* Exercise directions:
In the listing below, the lines starting with the line with "(state_of (loops pow_ref (repeat (snapshot false" and going on through the line with "(** ** The other" are to be reproduced exactly, and only those.
^^^^^^^^
(** The first pitch reading 500: the mapper is called twice, with the range
    500..500 each time, and no other range. *)
Lemma first_reading_gives_zero_span_witness :
  (In (500, 500)
     (fscale_ranges
        (trace_of (sketch pow_ref true [levels 500 0]) initial)) /\
   OriginalRange (of_Z 500) (of_Z 500) = zero /\
   normalizedCurVal (of_Z 500) (of_Z 500) (of_Z 500) = nan) /\
  fscale_ranges (trace_of (sketch pow_ref true [levels 500 0]) initial)
  = [(500, 500); (500, 500)].
Proof.
  split.
  - apply (first_reading_gives_zero_span pow_ref 500 0). lia.
  - vm_compute. reflexivity.
Defined.

(** * Further properties of the sketch *)

(** ** Note messages *)

(** X1.  For a MIDI channel 0..15, [noteOn] writes the status byte 0x90 +
    channel and [noteOff] the status byte 0x80 + channel, each followed by
    the note and the velocity: three bytes, for any note and velocity. *)
Theorem note_messages_have_three_bytes
  (channel note vel : Z) (g : globals) :
  0 <= channel <= 15 ->
  midi (trace_of (noteOn channel note vel) g) = [0x90 + channel; note; vel] /\
  midi (trace_of (noteOff channel note vel) g) = [0x80 + channel; note; vel].
Proof.
  intros H.
  assert (Hc : channel = 0 \/ channel = 1 \/ channel = 2 \/ channel = 3 \/
               channel = 4 \/ channel = 5 \/ channel = 6 \/ channel = 7 \/
               channel = 8 \/ channel = 9 \/ channel = 10 \/ channel = 11 \/
               channel = 12 \/ channel = 13 \/ channel = 14 \/ channel = 15)
    by lia.
  repeat (destruct Hc as [->|Hc]); try subst channel; split; reflexivity.
Qed.

Lemma note_messages_have_three_bytes_witness :
  midi (trace_of (noteOn 9 60 100) initial) = [0x99; 60; 100] /\
  midi (trace_of (noteOff 9 60 100) initial) = [0x89; 60; 100].
Proof.
  apply (note_messages_have_three_bytes 9 60 100 initial). lia.
Defined.

(** ** Stepping through the instruments *)

Section InstrumentSteps.

Variable pow : float -> float -> float.

(** Only the instrument part of [loop] assigns [instrument]. *)
Lemma instrument_after_loop (mpr : MPR121) (g : globals) :
  instrument (state_of (loop pow mpr) g) =
  instrument (state_of (loop_instrument mpr) g).
Proof.
  rewrite state_of_loop.
  destruct (loop_volume_frame pow mpr
              (state_of (loop_pitch pow mpr)
                 (state_of (loop_instrument mpr) g))) as (Hv & _).
  destruct (loop_pitch_frame pow mpr (state_of (loop_instrument mpr) g))
    as (Hp & _).
  rewrite Hv, Hp. reflexivity.
Qed.

(** One iteration with the "up" pad newly touched, whatever the "down" pad
    says. *)
Lemma instrument_after_up (down : bool) (p v : Z) (g : globals) :
  0 <= instrument g <= 127 ->
  instrument (state_of (loop pow (snapshot true down p v)) g) =
  (instrument g + 1) mod 128.
Proof.
  intros H. rewrite instrument_after_loop.
  unfold_sketch. unfold byte_of_int, max_instrument, min_instrument.
  rewrite (Z.mod_small (instrument g + 1) 256) by lia.
  destruct (Z.ltb_spec 127 (instrument g + 1)); simpl.
  - replace (instrument g + 1) with 128 by lia. reflexivity.
  - rewrite Z.mod_small by lia. reflexivity.
Qed.

(** One iteration with only the "down" pad newly touched. *)
Lemma instrument_after_down (p v : Z) (g : globals) :
  is_byte (instrument g) ->
  instrument (state_of (loop pow (snapshot false true p v)) g) =
  (instrument g - 1) mod 256.
Proof.
  unfold is_byte. intros H. rewrite instrument_after_loop.
  unfold_sketch. unfold byte_of_int, max_instrument, min_instrument.
  destruct (Z.ltb_spec ((instrument g - 1) mod 256) 0) as [Hlt|Hge]; simpl.
  - pose proof (Z.mod_pos_bound (instrument g - 1) 256). lia.
  - reflexivity.
Qed.

Lemma instrument_after_ups (down : bool) (p v : Z) (k : nat) :
  forall g : globals,
    0 <= instrument g <= 127 ->
    instrument
      (state_of (loops pow (repeat (snapshot true down p v) k)) g) =
    (instrument g + Z.of_nat k) mod 128.
Proof.
  induction k as [|k IH]; intros g H.
  - simpl. unfold state_of, ret. simpl.
    rewrite Z.add_0_r, Z.mod_small by lia. reflexivity.
  - change (repeat (snapshot true down p v) (S k))
      with (snapshot true down p v :: repeat (snapshot true down p v) k).
    rewrite state_of_loops_cons, IH.
    + rewrite instrument_after_up by exact H.
      rewrite Zplus_mod_idemp_l. f_equal. lia.
    + rewrite instrument_after_up by exact H.
      pose proof (Z.mod_pos_bound (instrument g + 1) 128). lia.
Qed.

End InstrumentSteps.

(** X2.  Going up is cyclic over the 128 programs: from an index in 0..127,
    [k] iterations with the "up" pad newly touched lead to the index plus
    [k] modulo 128, whether or not the "down" pad is newly touched as well;
    so 128 of them lead back to the start. *)
Theorem up_cycles_through_128_programs
  (pow : float -> float -> float) (down : bool) (p v : Z) (k : nat)
  (g : globals) :
  0 <= instrument g <= 127 ->
  instrument (state_of (loops pow (repeat (snapshot true down p v) k)) g) =
    (instrument g + Z.of_nat k) mod 128 /\
  instrument (state_of (loops pow (repeat (snapshot true down p v) 128)) g) =
    instrument g.
Proof.
  intros H. split.
  - apply instrument_after_ups, H.
  - rewrite instrument_after_ups by exact H.
    change (Z.of_nat 128) with (1 * 128).
    rewrite Z.mod_add, Z.mod_small by lia. reflexivity.
Qed.

Lemma up_cycles_through_128_programs_witness :
  instrument
    (state_of (loops pow_ref (repeat (snapshot true true 0 0) 50)) initial) =
    (instrument initial + Z.of_nat 50) mod 128 /\
  instrument
    (state_of (loops pow_ref (repeat (snapshot true true 0 0) 128)) initial) =
    instrument initial.
Proof.
  apply (up_cycles_through_128_programs pow_ref true 0 0 50 initial).
  vm_compute. split; discriminate.
Defined.

(** X3.  Going down is cyclic over the 256 values of a byte, not over the
    128 programs: from any byte, [k] iterations with only the "down" pad
    newly touched lead to the index minus [k] modulo 256. *)
Theorem down_cycles_through_256_values
  (pow : float -> float -> float) (p v : Z) (k : nat) (g : globals) :
  is_byte (instrument g) ->
  instrument (state_of (loops pow (repeat (snapshot false true p v) k)) g) =
  (instrument g - Z.of_nat k) mod 256.
Proof.
  revert g. induction k as [|k IH]; intros g H.
  - simpl. unfold state_of, ret. simpl. unfold is_byte in H.
    rewrite Z.sub_0_r, Z.mod_small by lia. reflexivity.
  - change (repeat (snapshot false true p v) (S k))
      with (snapshot false true p v :: repeat (snapshot false true p v) k).
    rewrite state_of_loops_cons, IH.
    + rewrite instrument_after_down by exact H.
      rewrite Zminus_mod_idemp_l. f_equal. lia.
    + rewrite instrument_after_down by exact H.
      unfold is_byte. apply Z.mod_pos_bound. lia.
Qed.

Lemma down_cycles_through_256_values_witness :
  instrument
    (state_of (loops pow_ref (repeat (snapshot false true 0 0) 100)) initial) =
  (instrument initial - Z.of_nat 100) mod 256.
Proof.
  apply (down_cycles_through_256_values pow_ref 0 0 100 initial).
  vm_compute. split; [discriminate | reflexivity].
Defined.

(** ** The other two branches of the pitch part *)

Section PitchBranches.

Variable pow : float -> float -> float.

Lemma update_note_off (g : globals) :
  ge (proximity_fraction pow (min_level_pitch g) (max_level_pitch g)
        (level_pitch g)) point_95 = true ->
  midi (trace_of (update_note pow) g) =
    [0x80; note_old g; velocity; 0x80; note g; velocity] /\
  note (state_of (update_note pow) g) = note g /\
  note_old (state_of (update_note pow) g) = note g.
Proof.
  unfold proximity_fraction. intros Hge.
  unfold_sketch. rewrite Hge. simpl. repeat split; reflexivity.
Qed.

Lemma update_note_change (g : globals) :
  ge (proximity_fraction pow (min_level_pitch g) (max_level_pitch g)
        (level_pitch g)) point_95 = false ->
  mapped_note pow (min_level_pitch g) (max_level_pitch g) (level_pitch g)
  <> note_old g ->
  let n := mapped_note pow (min_level_pitch g) (max_level_pitch g)
             (level_pitch g) in
  midi (trace_of (update_note pow) g) =
    [0x90; n; velocity; 0x80; note_old g; velocity] /\
  note (state_of (update_note pow) g) = n /\
  note_old (state_of (update_note pow) g) = n.
Proof.
  intros Hge Hne n. subst n. revert Hge Hne.
  unfold proximity_fraction, mapped_note. intros Hge Hne.
  apply Z.eqb_neq in Hne.
  unfold_sketch. rewrite Hge. simpl. rewrite Hne. simpl.
  repeat split; reflexivity.
Qed.

(** The state the note update of a changed reading starts from. *)
Lemma loop_pitch_calibrated (mpr : MPR121) (g : globals) :
  let l := getFilteredData mpr pin_pitch in
  let g1 := state_of calibrate_pitch
              (set_level_pitch l (set_level_pitch_old (level_pitch g) g)) in
  min_level_pitch g1 = Z.min (min_level_pitch g) l /\
  max_level_pitch g1 = Z.max (max_level_pitch g) l /\
  level_pitch g1 = l /\ note g1 = note g /\ note_old g1 = note_old g /\
  trace_of calibrate_pitch
    (set_level_pitch l (set_level_pitch_old (level_pitch g) g)) = [].
Proof.
  intros l g1. subst g1.
  destruct (calibrate_pitch_range
              (set_level_pitch l (set_level_pitch_old (level_pitch g) g)))
    as (H1 & H2 & H3 & H4 & H5 & H6).
  repeat split; assumption.
Qed.

(** A changed reading near the baseline, through the whole pitch part. *)
Lemma loop_pitch_off (mpr : MPR121) (g : globals) :
  let l := getFilteredData mpr pin_pitch in
  let mn := Z.min (min_level_pitch g) l in
  let mx := Z.max (max_level_pitch g) l in
  let g' := state_of (loop_pitch pow mpr) g in
  l <> level_pitch g ->
  ge (proximity_fraction pow mn mx l) point_95 = true ->
  midi (trace_of (loop_pitch pow mpr) g) =
    [0x80; note_old g; velocity; 0x80; note g; velocity] /\
  note g' = note g /\ note_old g' = note g.
Proof.
  intros l mn mx g' Hl Hge. subst g'.
  destruct (loop_pitch_new_reading pow mpr g Hl) as [Hs Htr].
  destruct (loop_pitch_calibrated mpr g) as (Hmn & Hmx & Hlv & Hn & Ho & Ht).
  fold l in Hmn, Hmx, Hlv, Hn, Ho, Ht, Hs, Htr.
  set (g1 := state_of calibrate_pitch
               (set_level_pitch l (set_level_pitch_old (level_pitch g) g)))
    in *.
  destruct (update_note_off g1) as (Hm & Hn' & Ho').
  { rewrite Hmn, Hmx, Hlv. exact Hge. }
  rewrite Hs, Htr, Ht. cbn [app].
  rewrite Hn', Ho', Hm, Hn, Ho. repeat split; reflexivity.
Qed.

End PitchBranches.

(** X4.  A changed pitch reading whose proximity fraction over the widened
    range is at least 0.95: the pitch part sends a note-off for [note_old]
    and a note-off for [note], keeps [note] and sets [note_old] to it. *)
Theorem near_baseline_turns_notes_off
  (pow : float -> float -> float) (mpr : MPR121) (g : globals) :
  let l := getFilteredData mpr pin_pitch in
  let mn := Z.min (min_level_pitch g) l in
  let mx := Z.max (max_level_pitch g) l in
  let g' := state_of (loop_pitch pow mpr) g in
  l <> level_pitch g ->
  ge (proximity_fraction pow mn mx l) point_95 = true ->
  midi (trace_of (loop_pitch pow mpr) g) =
    [0x80; note_old g; velocity; 0x80; note g; velocity] /\
  note g' = note g /\ note_old g' = note g.
Proof. apply loop_pitch_off. Qed.

(** X5.  A changed pitch reading whose proximity fraction is not at least
    0.95 and whose note [n] differs from [note_old]: the pitch part sends
    the note-on for [n] first and the note-off for [note_old] after it, and
    leaves [n] in [note] and [note_old]. *)
Theorem new_note_is_switched_on_before_old_is_off
  (pow : float -> float -> float) (mpr : MPR121) (g : globals) :
  let l := getFilteredData mpr pin_pitch in
  let mn := Z.min (min_level_pitch g) l in
  let mx := Z.max (max_level_pitch g) l in
  let n := mapped_note pow mn mx l in
  let g' := state_of (loop_pitch pow mpr) g in
  l <> level_pitch g ->
  ge (proximity_fraction pow mn mx l) point_95 = false ->
  n <> note_old g ->
  midi (trace_of (loop_pitch pow mpr) g) =
    [0x90; n; velocity; 0x80; note_old g; velocity] /\
  note g' = n /\ note_old g' = n.
Proof.
  intros l mn mx n g' Hl Hge Hne. subst g'.
  destruct (loop_pitch_new_reading pow mpr g Hl) as [Hs Htr].
  destruct (loop_pitch_calibrated mpr g) as (Hmn & Hmx & Hlv & Hn & Ho & Ht).
  fold l in Hmn, Hmx, Hlv, Hn, Ho, Ht, Hs, Htr.
  set (g1 := state_of calibrate_pitch
               (set_level_pitch l (set_level_pitch_old (level_pitch g) g)))
    in *.
  destruct (update_note_change pow g1) as (Hm & Hn' & Ho').
  { rewrite Hmn, Hmx, Hlv. exact Hge. }
  { rewrite Hmn, Hmx, Hlv, Ho. exact Hne. }
  rewrite Hmn, Hmx, Hlv, Ho in Hm. rewrite Hmn, Hmx, Hlv in Hn', Ho'.
  rewrite Hs, Htr, Ht. cbn [app].
  rewrite Hn', Ho', Hm. repeat split; reflexivity.
Qed.

(** After the readings 400, 1000, 401 the note 100 sounds; the reading 999
    is within 5 % of the baseline. *)
Lemma near_baseline_turns_notes_off_witness :
  let g := state_of (sketch pow_ref true
                       [levels 400 0; levels 1000 0; levels 401 0]) initial in
  let g' := state_of (loop_pitch pow_ref (levels 999 0)) g in
  midi (trace_of (loop_pitch pow_ref (levels 999 0)) g) =
    [0x80; note_old g; velocity; 0x80; note g; velocity] /\
  note g' = note g /\ note_old g' = note g.
Proof.
  intros g g'.
  apply (near_baseline_turns_notes_off pow_ref (levels 999 0) g).
  - vm_compute. discriminate.
  - vm_compute. reflexivity.
Defined.

(** After the readings 400 and 1000 no note sounds and [note_old] is 0; the
    reading 401 maps to the note 100. *)
Lemma new_note_is_switched_on_before_old_is_off_witness :
  let g := state_of (sketch pow_ref true [levels 400 0; levels 1000 0])
             initial in
  let g' := state_of (loop_pitch pow_ref (levels 401 0)) g in
  midi (trace_of (loop_pitch pow_ref (levels 401 0)) g) =
    [0x90; 100; velocity; 0x80; 0; velocity] /\
  note g' = 100 /\ note_old g' = 100.
Proof.
  intros g g'.
  apply (new_note_is_switched_on_before_old_is_off pow_ref (levels 401 0) g).
  - vm_compute. discriminate.
  - vm_compute. reflexivity.
  - vm_compute. discriminate.
Defined.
^^^^^^^^
* Expected answer:
    (state_of (loops pow_ref (repeat (snapshot false true 0 0) 100)) initial) =
  (instrument initial - Z.of_nat 100) mod 256.
Proof.
  apply (down_cycles_through_256_values pow_ref 0 0 100 initial).
  vm_compute. split; [discriminate | reflexivity].
Defined.

(** ** The other two branches of the pitch part *)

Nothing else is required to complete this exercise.